I noticed one day Buy without lookingStylist Rose Riddick Suddenly: Hey, I’m famous. Doesn’t matter. Otherwise, husband, the Witcher, and children Love (12) and Pine (10) will ensure she stays sober.
While the majority of Holland takes it easy this time of year, Roos Reedijk really runs around like crazy. Not very surprising, because since the inception of the successful RTL program Buy without looking – Now three years ago – he’s actually always busy, says Ross. “Fun things keep coming to me, and since I can’t say ‘no’ well and get excited quickly, I go easy on that roller coaster. Every day is different, every week is full, I don’t have enough time to think about everything. Later When I go through all the old photos, I’ll probably only see what I’m having right now.”

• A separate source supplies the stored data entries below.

(** * mdpdf: Markdown to PDF conversion pipeline

    A shallow embedding of the two entry modules of the repository,
    [src/index.js] (header and footer bound into the body layout) and its
    sibling with per-page header/footer chrome, together with the properties
    of the conversion pipeline that the specification states.

    The program is a chain of promises over the filesystem and a headless
    browser.  It is modelled as a state-and-error monad over an explicit
    [world]: a flat file store, the live browser processes and pages, and a
    chronological log of every I/O operation attempted.  The third-party
    packages the program calls (path, url, file-url, showdown, cheerio,
    Handlebars, puppeteer) are an interface, [Host]; every theorem holds for
    every host. *)

From Stdlib Require Import Ascii.
From Stdlib Require String.
From stdpp Require Import base option list strings gmap.

Set Default Proof Using "Type".
Set Warnings "-register-all".

(** ** JavaScript values *)

Module JS.

(** A property that holds a string or is [undefined]. *)
Definition value := option string.

(** ToBoolean on such a value: [undefined] and the empty string are falsy. *)
Definition truthy (v : value) : bool :=
  match v with
  | Some (String _ _) => true
  | _ => false
  end.

(** [a || b] *)
Definition or_else (a b : value) : value := if truthy a then a else b.

Inductive error :=
| Error (msg : string)
| TypeError (msg : string)
| ENOENT (syscall path : string)
| EngineError (msg : string).

(** Normal completion or a thrown exception. *)
Inductive result (A : Type) :=
| Ok (a : A)
| Throw (e : error).
Arguments Ok {A} a.
Arguments Throw {A} e.

#[global] Instance result_ret : MRet result := λ A a, Ok a.
#[global] Instance result_bind : MBind result := λ A B k r,
  match r with
  | Ok a => k a
  | Throw e => Throw e
  end.

(** [s.startsWith(p)] *)
Fixpoint starts_with (p s : string) : bool :=
  match p, s with
  | EmptyString, _ => true
  | String a p', String b s' => Ascii.eqb a b && starts_with p' s'
  | String _ _, EmptyString => false
  end.

(** [hay.includes(needle)]: [needle] occurs somewhere in [hay]. *)
Fixpoint includes (needle hay : string) : bool :=
  starts_with needle hay ||
  match hay with
  | EmptyString => false
  | String _ rest => includes needle rest
  end.

(** [new RegExp(alternatives.join('|')).test(s)] for alternatives that hold
    no regular-expression metacharacter: some alternative occurs in [s]. *)
Definition regexp_test (alternatives : list string) (s : string) : bool :=
  existsb (λ a, includes a s) alternatives.

End JS.
Export JS.

(** ** Documents handled by cheerio *)

Inductive node :=
| Element (name : string) (attribs : list (string * string)) (children : list node)
| Text (data : string)
| Comment (data : string)
| Directive (data : string).

Definition dom := list node.

(** [attribs[key]] *)
Fixpoint get_attr (key : string) (attribs : list (string * string)) : value :=
  match attribs with
  | [] => None
  | (k, v) :: rest => if String.eqb k key then Some v else get_attr key rest
  end.

(** [attribs[key] = v]: an existing property keeps its position, a new one
    goes last. *)
Fixpoint set_attr (key v : string) (attribs : list (string * string))
  : list (string * string) :=
  match attribs with
  | [] => [(key, v)]
  | (k, old) :: rest =>
      if String.eqb k key then (k, v) :: rest else (k, old) :: set_attr key v rest
  end.

(** ** Values exchanged with the packages *)

(** A Handlebars context value: plain text, or a [SafeString] that the
    template inserts without escaping. *)
Inductive hb_value :=
| Plain (s : string)
| SafeString (s : string).

Definition hb_context := list (string * hb_value).

Inductive extension := showdownEmoji.

(** The options handed to [new showdown.Converter], under the flavor set by
    [showdown.setFlavor]. *)
Record converter_options := {
  flavor : string;
  prefixHeaderId : bool;
  ghCompatibleHeaderId : bool;
  extensions : list extension
}.

(** The argument of [page.pdf].  [None] in [headerTemplate] and
    [footerTemplate] stands for [null] as well as for a key that the object
    literal does not have. *)
Module Puppet.
Record margin_t := {
  top : value;
  right : value;
  bottom : value;
  left : value
}.
Record options := {
  path : value;
  displayHeaderFooter : bool;
  printBackground : bool;
  format : value;
  margin : margin_t;
  headerTemplate : value;
  footerTemplate : value
}.
End Puppet.

(** ** The conversion request *)

(** [options.pdf.border] *)
Module Border.
Record t := {
  top : value;
  right : value;
  bottom : value;
  left : value
}.
End Border.

(** [options.pdf] *)
Module Pdf.
Record t := {
  format : value;
  border : option Border.t
}.
End Pdf.

(** The [options] object of [convert].  Flags are kept as booleans; a path is
    a string or [undefined].  [assetDir] is the property [convert] adds. *)
Record options := {
  source : value;
  destination : value;
  header : value;
  footer : value;
  styles : value;
  debug : value;
  ghStyle : bool;
  defaultStyle : bool;
  noEmoji : bool;
  pdf : option Pdf.t;
  assetDir : value
}.

(** [{}] *)
Definition empty_options : options :=
  {| source := None; destination := None; header := None; footer := None;
     styles := None; debug := None; ghStyle := false; defaultStyle := false;
     noEmoji := false; pdf := None; assetDir := None |}.

(** [options.assetDir = v] *)
Definition with_assetDir (v : value) (o : options) : options :=
  {| source := source o; destination := destination o; header := header o;
     footer := footer o; styles := styles o; debug := debug o;
     ghStyle := ghStyle o; defaultStyle := defaultStyle o;
     noEmoji := noEmoji o; pdf := pdf o; assetDir := v |}.

(** [options.header = v] *)
Definition with_header (v : value) (o : options) : options :=
  {| source := source o; destination := destination o; header := v;
     footer := footer o; styles := styles o; debug := debug o;
     ghStyle := ghStyle o; defaultStyle := defaultStyle o;
     noEmoji := noEmoji o; pdf := pdf o; assetDir := assetDir o |}.

(** [options.footer = v] *)
Definition with_footer (v : value) (o : options) : options :=
  {| source := source o; destination := destination o; header := header o;
     footer := v; styles := styles o; debug := debug o;
     ghStyle := ghStyle o; defaultStyle := defaultStyle o;
     noEmoji := noEmoji o; pdf := pdf o; assetDir := assetDir o |}.

(** ** The host: Node built-ins and third-party packages *)

Class Host := {
  (** [__dirname] of the module *)
  module_dirname : string;
  (** [path.join(a, b)] *)
  path_join : string → string → string;
  (** [path.dirname(p)] *)
  path_dirname : string → string;
  (** [path.resolve(...segments)], against the working directory *)
  path_resolve : list string → string;
  (** [url.parse(s).protocol], [null] as [None] *)
  url_parse_protocol : string → value;
  (** the [file-url] package *)
  fileUrl : string → string;
  (** [new showdown.Converter(options).makeHtml(markdown)] *)
  makeHtml : converter_options → string → string;
  (** [cheerio.load(html)] and [$.html()] *)
  cheerio_load : string → dom;
  cheerio_html : dom → string;
  (** [Handlebars.compile(layout)], the compiled template as a function *)
  Handlebars_compile : string → hb_context → string;
  (** the bytes [page.pdf] writes for a loaded page *)
  pdf_bytes : string → Puppet.options → string
}.

(** ** The world: files, browser processes, and the I/O log *)

Inductive stage := Launch | NewPage | Goto | Pdf | Close.

#[global] Instance stage_eq_dec : EqDecision stage.
Proof. solve_decision. Defined.

Inductive event :=
| EvReadFileSync (p : string)
| EvReadFile (p : string)
| EvWriteFileSync (p data : string)
| EvWriteFile (p data : string)
| EvUnlinkSync (p : string)
| EvLaunch
| EvNewPage
| EvGoto (url waitUntil : string)
| EvPdf (o : Puppet.options)
| EvClose.

Record world := {
  (** the files, under the path the program uses for them; two spellings
      of the path of one file are two entries *)
  files : gmap string string;
  (** browser processes and pages that are open *)
  live_browsers : nat;
  live_pages : nat;
  (** the document the page has navigated to *)
  loaded : option string;
  (** which browser operations fail in this run, and how *)
  fault : stage → option error;
  (** every I/O operation attempted so far, oldest first *)
  log : list event
}.

Definition set_files (f : gmap string string) (w : world) : world :=
  {| files := f; live_browsers := live_browsers w; live_pages := live_pages w;
     loaded := loaded w; fault := fault w; log := log w |}.

Definition record (e : event) (w : world) : world :=
  {| files := files w; live_browsers := live_browsers w;
     live_pages := live_pages w; loaded := loaded w; fault := fault w;
     log := log w ++ [e] |}.

(** Computations that touch the world and may throw; a promise chain
    [p.then(f)] is [p ≫= f], and a rejection skips the rest of the chain. *)
Definition io (A : Type) := world → world * result A.

#[global] Instance io_ret : MRet io := λ A a w, (w, Ok a).
#[global] Instance io_bind : MBind io := λ A B k m w,
  match m w with
  | (w', Ok a) => k a w'
  | (w', Throw e) => (w', Throw e)
  end.

Definition throw {A} (e : error) : io A := λ w, (w, Throw e).

(** A synchronous step inside a promise callback. *)
Definition lift {A} (r : result A) : io A := λ w, (w, r).

Section Primitives.
Context `{Host}.

Definition read (ev : string → event) (syscall p : string) : io string := λ w,
  let w := record (ev p) w in
  match files w !! p with
  | Some data => (w, Ok data)
  | None => (w, Throw (ENOENT syscall p))
  end.

(** [fs.readFileSync(p, 'utf8')] *)
Definition readFileSync : string → io string := read EvReadFileSync "open".

(** [Promise.promisify(fs.readFile)(p, 'utf8')] *)
Definition readFile : string → io string := read EvReadFile "open".

(** [fs.writeFileSync(p, data)].  In this model a write goes through: a
    write that fails (a directory that is missing or read-only) is outside
    it, and what is proved of a run past a write is proved of the runs in
    which the write went through. *)
Definition writeFileSync (p data : string) : io () := λ w,
  (set_files (<[p := data]> (files w)) (record (EvWriteFileSync p data) w), Ok ()).

(** [Promise.promisify(fs.writeFile)(p, data)], with the same proviso. *)
Definition writeFile (p data : string) : io () := λ w,
  (set_files (<[p := data]> (files w)) (record (EvWriteFile p data) w), Ok ()).

(** [fs.unlinkSync(p)] *)
Definition unlinkSync (p : string) : io () := λ w,
  let w := record (EvUnlinkSync p) w in
  match files w !! p with
  | Some _ => (set_files (delete p (files w)) w, Ok ())
  | None => (w, Throw (ENOENT "unlink" p))
  end.

(** A browser operation: it is logged, then fails if this run says so,
    else takes effect. *)
Definition engine (s : stage) (ev : event) (effect : world → world) : io () := λ w,
  let w := record ev w in
  match fault w s with
  | Some e => (w, Throw e)
  | None => (effect w, Ok ())
  end.

(** [puppeteer.launch({ headless: true })] *)
Definition puppeteer_launch : io () :=
  engine Launch EvLaunch (λ w,
    {| files := files w; live_browsers := S (live_browsers w);
       live_pages := live_pages w; loaded := loaded w; fault := fault w;
       log := log w |}).

(** [browser.newPage()] *)
Definition browser_newPage : io () :=
  engine NewPage EvNewPage (λ w,
    {| files := files w; live_browsers := live_browsers w;
       live_pages := S (live_pages w); loaded := loaded w; fault := fault w;
       log := log w |}).

(** [page.goto('file:' + p, { waitUntil })]: the page loads the file. *)
Definition page_goto (p waitUntil : string) : io () :=
  engine Goto (EvGoto ("file:" +:+ p) waitUntil) (λ w,
    {| files := files w; live_browsers := live_browsers w;
       live_pages := live_pages w; loaded := files w !! p; fault := fault w;
       log := log w |}).

(** [page.pdf(o)]: the rendering of the loaded page is written to [o.path]. *)
Definition page_pdf (o : Puppet.options) : io () :=
  engine Pdf (EvPdf o) (λ w,
    match Puppet.path o with
    | Some dst =>
        set_files (<[dst := pdf_bytes (default "" (loaded w)) o]> (files w)) w
    | None => w
    end).

(** [browser.close()]: the process and its page go away. *)
Definition browser_close : io () :=
  engine Close EvClose (λ w,
    {| files := files w; live_browsers := pred (live_browsers w);
       live_pages := pred (live_pages w); loaded := None; fault := fault w;
       log := log w |}).

End Primitives.


(** [if (v) { yes(v) } else { no }]: in the first branch [v] is a string that
    is not empty. *)
Definition if_truthy {A} (v : value) (yes : string → A) (no : A) : A :=
  match v with
  | Some (String c s) => yes (String c s)
  | _ => no
  end.

(** [array.push(x)] *)
Definition push {A} (l : list A) (x : A) : list A := l ++ [x].

(** ** Functions that both modules define alike *)

Section Common.
Context `{Host}.

Definition highlightJs : string :=
  "file://" +:+ path_join module_dirname "/assets/highlight/highlight.pack.js".

(** The loop of [getCssAsHtml], from the value of [styleHtml] so far. *)
Fixpoint getCssAsHtml_loop (styleHtml : string) (stylesheets : list string)
  : io string :=
  match stylesheets with
  | [] => mret styleHtml
  | sheet :: rest =>
      style ← readFileSync sheet;
      getCssAsHtml_loop (styleHtml +:+ ("<style>" +:+ style +:+ "</style>")) rest
  end.

Definition getCssAsHtml (stylesheets : list string) : io string :=
  getCssAsHtml_loop "" stylesheets.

Ross admits that sometimes she just has to take better care of herself. “I’m a creative, messy multitasker. That’s nice, but the catch is that I often wear myself out. When I do something, I enjoy hyperfocus, but as soon as I get a little bored I let it go and jump on to the next thing. I have to learn to finish what I’m doing first.”
Especially now that the influx of fun collaborations is almost unbearable, she says. “At first I was happy to move from one job to another, but I realize that now I have to choose a direction. It’s nice when everyone likes you, but I can’t handle it on my own anymore. I need to find a better balance and set a clear vision: what I like, And what do I want to continue, and what makes me happy?

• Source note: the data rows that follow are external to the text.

(** C5: [math_comparison] has the groups of the [track] table, in the same
    order, and for each the very value of its [MathAvg]. *)
Theorem math_comparison_is_track_MathAvg (df : list record) :
  s_math_comparison (compute_statistics df)
  = map (fun p => (fst p, MathAvg (snd p))) (s_track (compute_statistics df)) /\
  (forall g, lookup_key String.eqb g (s_math_comparison (compute_statistics df))
             = option_map MathAvg (lookup_key String.eqb g (s_track (compute_statistics df)))).
Proof.
  assert (E : s_math_comparison (compute_statistics df)
              = map (fun p => (fst p, MathAvg (snd p))) (s_track (compute_statistics df))).
  { cbn [s_math_comparison s_track compute_statistics]. unfold agg_table.
    rewrite map_map. apply map_ext. intros [k g]. reflexivity. }
  split; [exact E|]. intros g. rewrite E. clear E.
  induction (s_track (compute_statistics df)) as [|[k st] t IH]; simpl; [reflexivity|].
  destruct (String.eqb k g); [reflexivity | exact IH].
Qed.

(** ** The correlation loop *)

Lemma Qsum_ext {A : Type} (f g : A -> Q) (l : list A) :
  (forall x, In x l -> (f x == g x)%Q) -> (Qsum (map f l) == Qsum (map g l))%Q.
Proof.
  induction l as [|x t IH]; intros H; [reflexivity|].
  cbn [map Qsum fold_right]. fold (Qsum (map f t)) (Qsum (map g t)).
  rewrite (H x (or_introl eq_refl)), IH; [reflexivity|].
  intros y Hy. apply H. right. exact Hy.
Qed.

Lemma Qsum_const {A : Type} (a : Q) (l : list A) :
  (Qsum (map (fun _ => a) l) == inject_Z (Z.of_nat (List.length l)) * a)%Q.
Proof.
  induction l as [|x t IH]; [reflexivity|].
  cbn [map Qsum fold_right List.length]. fold (Qsum (map (fun _ : A => a) t)).
  rewrite IH, Nat2Z.inj_succ, <- Z.add_1_l, inject_Z_plus. ring.
Qed.

(** The sum of squared deviations from the mean of a component that is
    constant over the pairs is 0. *)
Lemma sq_dev_const (f : Q * Q -> Q) (ps : list (Q * Q)) (a : Q) :
  ps <> [] -> Forall (fun p => f p == a)%Q ps ->
  (Qsum (map (fun p => (f p - Qsum (map f ps) / inject_Z (Z.of_nat (List.length ps)))
                       * (f p - Qsum (map f ps) / inject_Z (Z.of_nat (List.length ps)))) ps)
   == 0)%Q.
Proof.
  intros Hne Hall. rewrite Forall_forall in Hall.
  assert (Hn : ~ (inject_Z (Z.of_nat (List.length ps)) == 0)%Q).
  { destruct ps as [|p t]; [congruence|].
    cbn [List.length]. rewrite Nat2Z.inj_succ. unfold Qeq; simpl. lia. }
  assert (Hm : (Qsum (map f ps) / inject_Z (Z.of_nat (List.length ps)) == a)%Q).
  { rewrite (Qsum_ext f (fun _ => a) ps Hall), Qsum_const. field. exact Hn. }
  rewrite (Qsum_ext _ (fun _ => 0%Q) ps), Qsum_const; [ring|].
  intros p Hp. rewrite Hm, (Hall p Hp). ring.
Qed.

Lemma pearson_const (ps : list (Q * Q)) (a : Q) :
  Forall (fun p => fst p == a)%Q ps \/ Forall (fun p => snd p == a)%Q ps ->
  pearson ps = None.
Proof.
  intros Hc. destruct ps as [|p0 t]; [reflexivity|].
  cbn beta iota zeta delta [pearson].
  match goal with |- context [Qeq_bool (Qmult ?sx ?sy) ?z] =>
    assert (Hb : Qeq_bool (Qmult sx sy) z = true) end.
  { apply Qeq_bool_iff. destruct Hc as [Hc|Hc].
    - rewrite (sq_dev_const fst (p0 :: t) a ltac:(discriminate) Hc). ring.
    - rewrite (sq_dev_const snd (p0 :: t) a ltac:(discriminate) Hc). ring. }
  rewrite Hb. reflexivity.
Qed.

Lemma pearson_short (ps : list (Q * Q)) :
  (List.length ps < 2)%nat -> pearson ps = None.
Proof.
  intros H. destruct ps as [|p [|q t]]; [reflexivity| |cbn [List.length] in H; lia].
  apply (pearson_const _ (fst p)). left. constructor; [reflexivity | constructor].
Qed.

One option is to publicize her brand further and gather more people around her. Although, according to Ross, that is more difficult than it sounds. “My work isn’t rocket science, but it’s not easy to delegate: It’s all about taste and feeling. Clients demand my signature and my style. And that’s hard to part with.”
Buy without looking
Ross had laughed at this problem a few years earlier. She had a nice, manageable job in the fashion industry. “I enjoyed my job, and the fact that I could sometimes be on autopilot was a conscious choice. My own life was already turbulent enough, with two young children and a man starting his own business.”

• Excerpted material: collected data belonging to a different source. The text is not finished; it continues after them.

(** * Harappan-Script-PDF-Maker: the flow layout of [generate_pdf]

    A shallow embedding of [generate_pdf] (src/app.py, lines 7-76) and the
    properties of its index parser and of its line-wrap / page-break loop.

    Modelling conventions.
    - A Python [str] is a list of characters; characters range over the code
      points U+0000..U+00FF (the 8-bit [ascii] type read as Latin-1).
    - Python numbers are rationals [Q].  The two divisions of lines 50 and
      52 give the nearest binary64 number ([Binary64.binary64]) and raise on
      a zero divisor; sums are written as the code writes them.
    - The asset folder is a function from an index to what [os.path.exists]
      and [cv2.imread] find at [{index}.png].  [body] is the iteration in
      which [pdf.image] returns; [iterate] and [generate_pdf_call] add the
      exception that [pdf.image] raises on a file it cannot embed.
    - The [FPDF] object is the list of the calls made on it, in call order;
      [st.warning] / [st.error] calls are collected in a list of messages. *)

From Stdlib Require Import List Ascii String Bool Arith NArith ZArith QArith Lia Lqa.
From Stdlib Require Import Qpower Qabs.
From Stdlib Require Import DecimalString DecimalN.
Import ListNotations.

(** ** Python strings *)

Module PyStr.

Definition str := list ascii.

(** a string literal *)
Definition lit (s : string) : str := list_ascii_of_string s.

Definition code (c : ascii) : N := N_of_ascii c.

Definition in_range (lo hi : N) (c : ascii) : bool :=
  (lo <=? code c)%N && (code c <=? hi)%N.

(** [c.isspace()]: within Latin-1 the whitespace characters are
    U+0009..U+000D, U+001C..U+0020, U+0085 and U+00A0. *)
Definition isspace_char (c : ascii) : bool :=
  in_range 9 13 c || in_range 28 32 c || (code c =? 133)%N || (code c =? 160)%N.

(** the characters of the ASCII digits '0'..'9' *)
Definition isdecimal_char (c : ascii) : bool := in_range 48 57 c.

(** [c.isdigit()]: the ASCII digits and, within Latin-1, the superscript
    digits U+00B2, U+00B3 and U+00B9. *)
Definition isdigit_char (c : ascii) : bool :=
  isdecimal_char c || (code c =? 178)%N || (code c =? 179)%N || (code c =? 185)%N.

(** [s.isdigit()]: every character is a digit and there is at least one. *)
Definition isdigit (s : str) : bool :=
  match s with
  | [] => false
  | _ => forallb isdigit_char s
  end.

(** every character is an ASCII decimal digit and there is at least one *)
Definition isdecimal (s : str) : bool :=
  match s with
  | [] => false
  | _ => forallb isdecimal_char s
  end.

Fixpoint lstrip (s : str) : str :=
  match s with
  | c :: s' => if isspace_char c then lstrip s' else s
  | [] => []
  end.

Definition rstrip (s : str) : str := rev (lstrip (rev s)).

(** [s.strip()] *)
Definition strip (s : str) : str := rstrip (lstrip s).

(** [s.split(sep)] for a one-character separator: never an empty list *)
Fixpoint split (sep : ascii) (s : str) : list str :=
  match s with
  | [] => [[]]
  | c :: s' =>
      if Ascii.eqb c sep then [] :: split sep s'
      else match split sep s' with
           | tok :: toks => (c :: tok) :: toks
           | [] => [[c]]
           end
  end.

Definition digit_value (c : ascii) : N := (code c - 48)%N.

(** the value of a numeral read left to right, [acc] being the value of
    the digits already read *)
Fixpoint decimal_value (acc : N) (s : str) : N :=
  match s with
  | [] => acc
  | c :: s' => decimal_value (10 * acc + digit_value c)%N s'
  end.

(** the most digits that [int] converts, [sys.get_int_max_str_digits()]
    as the interpreter starts *)
Definition int_max_str_digits : N := 4300.

Definition within_digit_limit (s : str) : bool :=
  (N.of_nat (List.length s) <=? int_max_str_digits)%N.

(** [int(s)] on the strings that reach it in [generate_pdf], those that
    [isdigit] accepts: the value of an ASCII numeral of at most
    [int_max_str_digits] digits, leading zeros counted; [None] stands for
    the [ValueError] that [int] raises on a superscript digit and on a
    longer numeral. *)
Definition int (s : str) : option N :=
  if isdecimal s then
    if within_digit_limit s then Some (decimal_value 0 s) else None
  else None.

End PyStr.

Import PyStr.

(** ** Index parsing (lines 27-34) *)

(** what the user is shown *)
Inductive Message : Type :=
| NoValidIndices            (* st.warning, line 30 *)
| InvalidFormat             (* st.error, line 33 *)
| CouldNotRead (index : N)  (* st.warning, line 54 *)
| NotFound (index : N).     (* st.warning, line 73 *)

(** [[int(s) for s in tokens if s.isdigit()]]: [None] when an [int(s)]
    raises [ValueError], which ends the comprehension at once *)
Fixpoint comprehension (tokens : list str) : option (list N) :=
  match tokens with
  | [] => Some []
  | s :: rest =>
      if isdigit s then
        match int s with
        | None => None
        | Some n =>
            match comprehension rest with
            | None => None
            | Some ns => Some (n :: ns)
            end
        end
      else comprehension rest
  end.

Definition underscore : ascii := "_"%char.

Definition tokens_of (input_string : str) : list str :=
  split underscore (strip input_string).

(** the [try] block of lines 27-34: the parsed indices, or the message
    shown before [return None] *)
Definition parse_indices (input_string : str) : Message + list N :=
  match comprehension (tokens_of input_string) with
  | None => inl InvalidFormat
  | Some [] => inl NoValidIndices
  | Some indices => inr indices
  end.

(** ** Numbers *)

(** [a > b] *)
Definition Qgtb (a b : Q) : bool := negb (Qle_bool a b).

(** Floating-point division: the quotient is rounded to the nearest
    number with a significand of 53 bits, ties to even.  The exponent is not
    bounded: the quotients of pixel counts and page lengths are far from
    overflow and underflow. *)
Module Binary64.

(** [n / d] rounded to the nearest integer, ties to even, for [d > 0] *)
Definition round_half_even (n d : Z) : Z :=
  let m := (n / d)%Z in
  match (2 * (n mod d) ?= d)%Z with
  | Lt => m
  | Gt => (m + 1)%Z
  | Eq => if Z.even m then m else (m + 1)%Z
  end.

(** numerator and denominator of [(n / d) / 2 ^ e] *)
Definition scaled_num (n : positive) (e : Z) : Z :=
  (Zpos n * 2 ^ Z.max 0 (- e))%Z.
Definition scaled_den (d : positive) (e : Z) : Z :=
  (Zpos d * 2 ^ Z.max 0 e)%Z.

(** the exponent [e] of the last bit of the significand:
    [2 ^ 52 <= (n / d) / 2 ^ e < 2 ^ 53] *)
Definition exponent (n d : positive) : Z :=
  let e := (Z.log2 (Zpos n) - Z.log2 (Zpos d) - 53)%Z in
  if (scaled_num n e <? 2 ^ 53 * scaled_den d e)%Z then e else (e + 1)%Z.

Definition nearest (n d : positive) : Q :=
  let e := exponent n d in
  Qred (inject_Z (round_half_even (scaled_num n e) (scaled_den d e)) * 2 ^ e).

(** the binary64 number nearest to [q] *)
Definition binary64 (q : Q) : Q :=
  match Qnum (Qred q) with
  | Z0 => 0
  | Zpos n => nearest n (Qden (Qred q))
  | Zneg n => - nearest n (Qden (Qred q))
  end.

(** half the distance between 1 and the next binary64 number, [2 ^ -53] *)
Definition unit_roundoff : Q := 1 # 9007199254740992.

End Binary64.

Import Binary64.

(** [a / b] on an [int] or [float] [a] and [b]; [None] stands for
    [ZeroDivisionError] *)
Definition py_div (a b : Q) : option Q :=
  if Qeq_bool b 0 then None else Some (binary64 (a / b)).

(** [max(a, b)]: the first argument unless the second is greater *)
Definition py_max (a b : Q) : Q := if Qgtb b a then b else a.

Definition Q_of_N (n : N) : Q := inject_Z (Z.of_N n).

(** ** The layout loop (lines 36-76) *)

Record LayoutParameters : Type := {
  x_start : Q;
  y_start : Q;
  max_width : Q;
  max_height : Q;
  image_width : Q;
  h_gap : Q;
  v_gap : Q
}.

(** what [cv2.imread] makes of an existing path: [None] (so that
    [img.shape] raises), or an array of shape [(h, w, 3)] *)
Inductive File : Type :=
| Undecodable
| Pixels (h w : N).

(** the calls made on the [FPDF] object *)
Inductive PdfCall : Type :=
| add_page
| image (index : N) (x y w h : Q).

(** the variables of the loop, the document and the messages shown *)
Record State : Type := {
  x : Q;
  y : Q;
  line_height : Q;
  pdf : list PdfCall;
  shown : list Message
}.

(** the value returned ([None], or the document that is serialised) and
    the messages shown *)
Record Outcome : Type := {
  returned : option (list PdfCall);
  messages : list Message
}.

Section Layout.

(** [folder index] is [None] when [{index}.png] does not exist *)
Variable folder : N -> option File.
Variable p : LayoutParameters.

(** lines 48-52: the rendered [(new_width, new_height)], or [None] when
    an exception is raised *)
Definition measure (img : File) : option (Q * Q) :=
  match img with
  | Undecodable => None
  | Pixels h w =>
      match py_div (Q_of_N w) (Q_of_N h) with
      | None => None
      | Some aspect_ratio =>
          let new_width := image_width p in
          match py_div new_width aspect_ratio with
          | None => None
          | Some new_height => Some (new_width, new_height)
          end
      end
  end.

(** lines 58-61 *)
Definition line_wrap (st : State) (new_width : Q) : State :=
  if Qgtb (x st + new_width) (x_start p + max_width p) then
    {| x := x_start p;
       y := y st + (line_height st + v_gap p);
       line_height := 0;
       pdf := pdf st;
       shown := shown st |}
  else st.

(** lines 64-67 *)
Definition page_break (st : State) (new_height : Q) : State :=
  if Qgtb (y st + new_height) (y_start p + max_height p) then
    {| x := x_start p;
       y := y_start p;
       line_height := 0;
       pdf := pdf st ++ [add_page];
       shown := shown st |}
  else st.

(** lines 69-71 *)
Definition place (st : State) (index : N) (new_width new_height : Q) : State :=
  {| x := x st + (new_width + h_gap p);
     y := y st;
     line_height := py_max (line_height st) new_height;
     pdf := pdf st ++ [image index (x st) (y st) new_width new_height];
     shown := shown st |}.

Definition warn (st : State) (m : Message) : State :=
  {| x := x st;
     y := y st;
     line_height := line_height st;
     pdf := pdf st;
     shown := shown st ++ [m] |}.

(** one iteration of the [for] loop, lines 43-73 *)
Definition body (st : State) (index : N) : State :=
  match folder index with
  | Some img =>
      match measure img with
      | None => warn st (CouldNotRead index)
      | Some (new_width, new_height) =>
          let st1 := line_wrap st new_width in
          let st2 := page_break st1 new_height in
          place st2 index new_width new_height
      end
  | None => warn st (NotFound index)
  end.

(** lines 36-40 *)
Definition start : State :=
  {| x := x_start p;
     y := y_start p;
     line_height := 0;
     pdf := [add_page];
     shown := [] |}.

(** lines 42-73 *)
Definition layout (indices : list N) : State :=
  fold_left body indices start.

Definition generate_pdf (input_string : str) : Outcome :=
  match parse_indices input_string with
  | inl m => {| returned := None; messages := [m] |}
  | inr indices =>
      let st := layout indices in
      {| returned := Some (pdf st); messages := shown st |}
  end.

End Layout.

(** ** Vocabulary of the properties *)

(** the index is placed: its file exists and can be measured *)
Definition readable (folder : N -> option File) (p : LayoutParameters)
    (index : N) : bool :=
  match folder index with
  | Some img => match measure p img with Some _ => true | None => false end
  | None => false
  end.

(** the message shown for an index that is not placed *)
Definition diagnostic (folder : N -> option File) (index : N) : Message :=
  match folder index with
  | Some _ => CouldNotRead index
  | None => NotFound index
  end.

Definition is_image (c : PdfCall) : bool :=
  match c with
  | image _ _ _ _ _ => true
  | add_page => false
  end.

Definition is_add_page (c : PdfCall) : bool := negb (is_image c).

(** the placements of a document, and its number of pages *)
Definition placements (calls : list PdfCall) : list PdfCall := filter is_image calls.
Definition pages (calls : list PdfCall) : nat :=
  List.length (filter is_add_page calls).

When things went wrong, Roos started her own company as an interior designer in addition to her business. Then it just came Buy without looking On her way, the program in which Martijn Krabbé helps young couples find the home of their dreams. Since Roos did not aspire to a television career, she was initially suggested to play herself behind the scenes, but things turned out differently: Roos became a famous Dutchwoman in no time.
“At first we didn’t know that the program would become so popular. Because of the corona virus, I didn’t realize it either: after all, like everyone else, I was in my own backyard. I saw some buzz on social media, but I didn’t really notice it.” Only after I came back to the world “after Corona”. I remember the first time I was driving on the highway and people in the car next to me started waving and yelling. Huh, what’s going on here? I found it overwhelming, in a good way.”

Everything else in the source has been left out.